» **WHAT YOU ARE ASKED TO DO**
Work out how many lines in the material beneath contain "policy". Give only that number.
Start of Block
(** * Jack's car rental (chapter 4): the policy-iteration solver of
    [chapter-4/car_rental.py], embedded in Rocq.

    Python's [float] and NumPy's [float64] are IEEE 754 binary64 numbers with
    round-to-nearest-even arithmetic: they are modelled by Rocq's primitive
    floats, whose operations are the same. Python's unbounded [int] (and the
    small [int32] entries of the policy array) are modelled by [Z]. The
    dictionaries are [gmap]s, the NumPy arrays live in a store and the solver
    object refers to them by location, so that aliasing is visible. Exceptions
    are an explicit [result] type; the two [while True] loops take fuel. *)

From Stdlib Require Import ZArith Floats QArith Qabs Lia Sorted.
From stdpp Require Import gmap list sorting.

#[local] Open Scope Z_scope.

(** ** Exceptions *)

Inductive exn := KeyError | IndexError | ValueError | OverflowError.

Inductive result (A : Type) :=
  | Ok (a : A)
  | Raise (e : exn).
Arguments Ok {A} a.
Arguments Raise {A} e.

#[global] Instance result_ret : MRet result := @Ok.
#[global] Instance result_bind : MBind result :=
  λ A B f r, match r with Ok a => f a | Raise e => Raise e end.

(** [for x in xs: body], threading the loop-carried state [s]. *)
Fixpoint for_each {A S : Type} (xs : list A) (body : A → S → result S) (s : S)
  : result S :=
  match xs with
  | [] => Ok s
  | x :: xs => s' ← body x s; for_each xs body s'
  end.

(** [range(lo, hi)] *)
Definition py_range (lo hi : Z) : list Z := seqZ lo (hi - lo).

(** ** Numbers *)

(** Conversion of an integer to the nearest binary64 number (ties to even);
    exact below 2^53. *)
Definition float_of_Z (z : Z) : float :=
  SF2Prim (binary_normalize prec emax z 0 false).

(** CPython's conversion of an [int] operand of a float operation: it raises
    [OverflowError] when the integer is too large for a finite float. *)
Definition float_of_int (z : Z) : result float :=
  let x := float_of_Z z in
  if PrimFloat.is_infinity x then Raise OverflowError else Ok x.

(** [math.factorial] *)
Definition math_factorial (n : Z) : result Z :=
  if n <? 0 then Raise ValueError else Ok (fold_left Z.mul (seqZ 1 n) 1).

(** [max] of a non-empty list of integers. *)
Definition py_max (l : list Z) : Z :=
  match l with
  | [] => 0
  | x :: l => fold_left Z.max l x
  end.

(** What the program takes from outside the repository: [math.exp] and
    [math.pow] of the C library, called on Python integers, and the
    unspecified contents of a buffer handed out by [np.empty_like]. *)
Class Platform := {
  math_exp : Z → result float;
  math_pow : Z → Z → result float;
  uninit_float : float;
  uninit_int : Z;
}.

(** ** Dictionaries *)

(** [d[k]] *)
Definition dict_get `{Countable K} {V} (d : gmap K V) (k : K) : result V :=
  match d !! k with
  | Some v => Ok v
  | None => Raise KeyError
  end.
End of Block
» **RESULT OF THIS TASK**
2